For all that this man has lived for centuries, has manipulated Japan from the shadows, has stolen so many Quirks – it is almost simply, stupidly easy to kill him in the end.
Father isn’t the only one who can steal others’ quirks. Back at the hideout, Shigaraki is lying catatonic in a back room; Izuku now has hands that should not be touched. He steps into the room and stands there quietly, waiting.
“Izuku,” Father says from behind his horrendous skull mask. Wires and tubes hiss and shake as he speaks.
“Father,” Izuku acknowledges. His heart thumps in his chest. He made sure to loop the camera footage so it looked like Shigaraki was just sleeping, but what if Father noticed?

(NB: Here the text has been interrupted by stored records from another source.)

(** Lines 408-411: the loop stops at the first entry with nothing set. *)
Fixpoint check_entries (ps : list Payment.t) (validation_errors : list str)
    : list str :=
  match ps with
  | [] => validation_errors
  | p :: r =>
      if (Payment.percentage p =? 0) && (Payment.amount p =? 0)
      then validation_errors ++
           [lit "Each payment must have a non-zero percentage or a non-zero amount."]
      else check_entries r validation_errors
  end.

(** Lines 401-411 *)
Definition validate (sum_price : Z) (payments : list Payment.t) : list str :=
  let total_percent := py_sum Payment.percentage payments in
  let total_amount := py_sum Payment.amount payments in
  let validation_errors := [] in
  let validation_errors :=
    if negb ((total_percent =? 100) || (total_amount =? sum_price))
    then validation_errors ++
         [lit "Either sum of payment percentages must be 100%, or sum of payment amounts must equal total price ("
          ++ money sum_price ++ lit ")."]
    else validation_errors in
  check_entries payments validation_errors.

(** What a click does: either the errors are shown and nothing is
    generated, or [create_invoice_pdf] is called and returns [pdf_bytes]. *)
Inductive click :=
| Rejected (validation_errors : list str)
| Generated (pdf_bytes : option document).

(** The form variables are those of the script: [form] holds
    [invoice_number], ..., [items], [vat_val] and [payments], from which
    line 417 builds [invoice_data]. *)
Definition generate_invoice (env : Env) : M click :=
  form <- get_data ;;
  let sum_price := py_sum Item.price (items form) in
  match validate sum_price (payments form) with
  | [] =>
      pdf_bytes <- create_invoice_pdf env ;;
      ret (Generated pdf_bytes)
  | validation_errors =>
      for_each validation_errors (fun err => st_emit (StError err)) ;;
      ret (Rejected validation_errors)
  end.

(** [st.session_state.pdf_data] after the click. *)
Definition pdf_data (invoice_number : str) (c : click) : option (document * str) :=
  match c with
  | Generated (Some (op :: doc)) => Some (op :: doc, invoice_number)
  | _ => None
  end.

(** ** Vocabulary of the statements *)

(** The sum of a field over a list. *)
Fixpoint sum_of {A} (f : A -> Z) (l : list A) : Z :=
  match l with
  | [] => 0
  | x :: r => f x + sum_of f r
  end.

(** The two checks of the caller: the plan adds up, in percentages or in
    amounts, and no entry is empty. *)
Definition plan_adds_up (its : list Item.t) (ps : list Payment.t) : Prop :=
  sum_of Payment.percentage ps = 100 \/
  sum_of Payment.amount ps = sum_of Item.price its.

Definition entry_set (p : Payment.t) : Prop :=
  Payment.percentage p <> 0 \/ Payment.amount p <> 0.

(** An entry with both fields given. *)
Definition resolved (p : Payment.t) : Prop :=
  Payment.percentage p <> 0 /\ Payment.amount p <> 0.

(** Derivation of one entry, in the words of the specification: a missing
    percentage is [round(amount / basePrice * 100)], a missing amount is
    [round(percentage / 100 * basePrice)], anything else stays. *)
Definition derive_entry (basePrice : Z) (p : Payment.t) : result Payment.t :=
  if decide (Payment.percentage p = 0 /\ Payment.amount p <> 0) then
    (let* v := percentage_of (Payment.amount p) basePrice in
     Ok (Payment.set_percentage v p))%result
  else if decide (Payment.amount p = 0 /\ Payment.percentage p <> 0) then
    (let* v := amount_of (Payment.percentage p) basePrice in
     Ok (Payment.set_amount v p))%result
  else Ok p.

(** Derivation of the entries in list order; the first failure ends it. *)
Fixpoint derive_all (basePrice : Z) (ps : list Payment.t)
    : result (list Payment.t) :=
  match ps with
  | [] => Ok []
  | p :: r =>
      (let* p' := derive_entry basePrice p in
       let* r' := derive_all basePrice r in
       Ok (p' :: r'))%result
  end.

(** [r] is an integer nearest to [v], the even one when two are. *)
Definition nearest_even (r : Z) (v : Q) : Prop :=
  (Qabs (inject_Z r - v) <= 1 # 2)%Q /\
  (Qabs (inject_Z r - v) == 1 # 2 -> Z.even r = true)%Q.

(** The call [safe_cell] ends up making when it succeeds. *)
Definition cell_op (env : Env) (w h : Z) (txt : str) (border : Z)
    (new_line : bool) (align : str) : pdf_op :=
  if new_line then
    match fault env (Cell w h txt border NewXY align) with
    | Some TypeError => Cell w h txt border (LnArg 1) align
    | _ => Cell w h txt border NewXY align
    end
  else Cell w h txt border (LnArg 0) align.

(** An FPDF that draws whatever it is asked to; it may be a version whose
    [cell] does not know [new_x] and [new_y]. *)
Definition well_behaved (env : Env) : Prop :=
  forall op,
    fpdf_rejects env op = None \/
    (fpdf_rejects env op = Some TypeError /\
     exists w h txt border align, op = Cell w h txt border NewXY align).

Definition fonts_readable (env : Env) : Prop :=
  file env FONT_BOOKMAN_REGULAR = Readable /\
  file env FONT_BOOKMAN_BOLD = Readable.

(** The row of the payment table for a resolved entry. *)
Definition payment_row_ops (env : Env) (p : Payment.t) : list pdf_op :=
  [ cell_op env 60 6 (str_or (Payment.name p) (lit "N/A")) 1 false (lit "L");
    cell_op env 40 6 (str_or (Payment.date p) []) 1 false (lit "L");
    cell_op env 40 6 (format_comma_d (Payment.percentage p) ++ lit "%") 1 false (lit "L");
    cell_op env 40 6 (money (Payment.amount p)) 1 true (lit "L") ].

(** The sentence of the terms section for the entry at index [i]. *)
Definition payment_term_ops (ord : str) (p : Payment.t) : list pdf_op :=
  [ Write 5 (bullet ++ lit " A " ++ ord ++ lit " payment of ");
    SetFont (lit "Bookman") (lit "B") 8;
    Write 5 (of_int (Payment.percentage p) ++ lit "%");
    SetFont (lit "Bookman") [] 8;
    Write 5 (lit " of the total price is required") ] ++
  match Payment.name p with
  | [] => []
  | _ => [Write 5 (lit " as " ++ Payment.name p)]
  end ++
  match Payment.description p with
  | [] => []
  | _ => [Write 5 (lit " (" ++ Payment.description p ++ lit ")")]
  end ++
  [ Write 5 [10%N] ].

(** The cells of one row of the items table. *)
Definition item_row_ops (env : Env) (item : Item.t) : list pdf_op :=
  [ cell_op env col_desc_w 6 (Item.description item) 1 false (lit "L");
    cell_op env col_price_w 6 (money (Item.price item)) 1 false (lit "L");
    cell_op env col_paid_w 6 (money (Item.paid item)) 1 true (lit "R") ].

(** The head of the items table. *)
Definition items_head_ops (env : Env) : list pdf_op :=
  [ SetFont (lit "Bookman") (lit "B") 10;
    cell_op env col_desc_w 6 (lit "DESCRIPTION") 1 false (lit "C");
    cell_op env col_price_w 6 (lit "TOTAL PRICE") 1 false (lit "C");
    cell_op env col_paid_w 6 (lit "TO BE PAID") 1 true (lit "C");
    SetFont (lit "Bookman") [] 10 ].

(** The three unbordered rows below the items: the sums, VAT, and the
    total. *)
Definition totals_ops (env : Env) (sum_price sum_paid vat final_total : Z)
    : list pdf_op :=
  [ cell_op env col_desc_w 6 [] 0 false [];
    cell_op env col_price_w 6 (money sum_price) 0 false (lit "L");
    cell_op env col_paid_w 6 (money sum_paid) 0 true (lit "R");
    cell_op env col_desc_w 6 [] 0 false [];
    cell_op env col_price_w 6 [] 0 false [];
    cell_op env 20 6 (lit "VAT") 0 false (lit "L");
    cell_op env 40 6 (format_comma_d vat) 0 true (lit "R");
    cell_op env col_desc_w 6 [] 0 false [];
    cell_op env col_price_w 6 [] 0 false [];
    cell_op env 20 6 (lit "Total") 0 false (lit "L");
    cell_op env 40 6 (money final_total) 0 true (lit "R");
    Ln 1 ].

(** The ordinal of an index of an enumeration. *)
Definition ordinal_word (i : nat) : str :=
  match ordinal (Z.of_nat i) with Ok s => s | Raise _ => [] end.

(** The sentences of the terms section for numbered entries. *)
Definition terms_ops (ips : list (nat * Payment.t)) : list pdf_op :=
  flat_map (fun ip => payment_term_ops (ordinal_word (fst ip)) (snd ip)) ips.

(** The head of the payment schedule. *)
Definition schedule_head_ops (env : Env) : list pdf_op :=
  [ SetFont (lit "Bookman") (lit "B") 10;
    cell_op env 60 6 (lit "PAYMENT") 1 false (lit "C");
    cell_op env 40 6 (lit "DATE") 1 false (lit "C");
    cell_op env 40 6 (lit "PERCENTAGE") 1 false (lit "C");
    cell_op env 40 6 (lit "AMOUNT") 1 true (lit "C");
    SetFont (lit "Bookman") [] 10 ].

(** Nothing but drawing and output: the data is as it was and the calls
    made so far are still there. *)
Definition frame (a b : World) : Prop :=
  invoice_data b = invoice_data a /\ exists l, pdf b = pdf a ++ l.

(** The calls made so far are still there, the new ones satisfy [P], and
    the output so far is still there. *)
Definition grows (P : pdf_op -> Prop) (a b : World) : Prop :=
  (exists l, pdf b = pdf a ++ l /\ Forall P l) /\
  (exists l, st_log b = st_log a ++ l).

(** What [init_pdf] says and draws when it returns the FPDF object. *)
Definition init_log (env : Env) : list st_event :=
  [ StWrite [SStr (lit "### Font Path Debugging")];
    StWrite [SStr (lit "Current working directory:"); SStr (cwd env)];
    StWrite [SStr (lit "FONT_BOOKMAN_REGULAR path:");
             SStr FONT_BOOKMAN_REGULAR; SStr (lit "Exists?");
             SBool (path_exists env FONT_BOOKMAN_REGULAR)];
    StWrite [SStr (lit "FONT_BOOKMAN_BOLD path:");
             SStr FONT_BOOKMAN_BOLD; SStr (lit "Exists?");
             SBool (path_exists env FONT_BOOKMAN_BOLD)] ].

Definition init_ops : list pdf_op :=
  [ AddPage; SetAutoPageBreak true 15;
    AddFont (lit "Bookman") [] FONT_BOOKMAN_REGULAR true;
    AddFont (lit "Bookman") (lit "B") FONT_BOOKMAN_BOLD true;
    SetFont (lit "Bookman") [] 10 ].

(** The world in which the body of the [try] starts. *)
Definition composing (env : Env) (w : World) : World :=
  mkWorld (init_ops ++ [SetMargins 10 10 10; SetAutoPageBreak true 10])
          (st_log w ++ init_log env) (invoice_data w).

(** The two diagnostics of a failed generation. *)
Definition init_failure : str := lit "PDF initialization failed: ".
Definition compose_failure : str := lit "Failed to generate PDF: ".


(** Two entries that differ at most in percentage and amount. *)
Definition same_labels (p q : Payment.t) : Prop :=
  Payment.name q = Payment.name p /\
  Payment.date q = Payment.date p /\
  Payment.description q = Payment.description p.

(** Only percentages and amounts have been written. *)
Definition relabelled (a b : World) : Prop :=
  let d := invoice_data a in
  let d' := invoice_data b in
  invoice_number d' = invoice_number d /\ invoice_date d' = invoice_date d /\
  client_name d' = client_name d /\ country d' = country d /\
  phone d' = phone d /\ items d' = items d /\ vat d' = vat d /\
  Forall2 same_labels (payments d) (payments d').

(** The calls that read no file and do not depend on the version of FPDF. *)
Definition is_plain (op : pdf_op) : bool :=
  match op with
  | AddFont _ _ _ _ | Image _ _ _ _ | Cell _ _ _ _ NewXY _ => false
  | _ => true
  end.

Definition is_image (op : pdf_op) : bool :=
  match op with Image _ _ _ _ => true | _ => false end.

(** [m] relates the world it starts in to the one it ends in by [R],
    whether it returns or raises. *)
Definition keeps {A} (R : World -> World -> Prop) (m : M A) : Prop :=
  forall w w' r, m w = (w', r) -> R w w'.

(** [m] returns, from every world. *)
Definition succeeds {A} (m : M A) : Prop :=
  forall w, exists w' a, m w = (w', Ok a).

(** The world after one more call, and after one more line of output. *)
Definition drawn (w : World) (ops : list pdf_op) : World :=
  mkWorld (pdf w ++ ops) (st_log w) (invoice_data w).

Definition said (w : World) (ev : st_event) : World :=
  mkWorld (pdf w) (st_log w ++ [ev]) (invoice_data w).

(** ** Sample inputs *)

(** Fonts in place, no logo, an FPDF that accepts every call. *)
Definition env_no_logo : Env :=
  mkEnv (fun f => if decide (f = LOGO_PATH) then Absent else Readable)
        (lit "/app") (fun _ => None) (fun _ => 0%Q).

What if this – stupid, desperate – plan fails?
Father taps his fingers on the armrest of his seat. “I see you’re turning fourteen,” he says.
No shit, Father, Izuku thinks sardonically.
“You’re progressing along nicely in your studies,” he muses. “Your last assignments went well.” The next moments are laden heavily with thought, and then he says, “Do you want anything for your birthday?”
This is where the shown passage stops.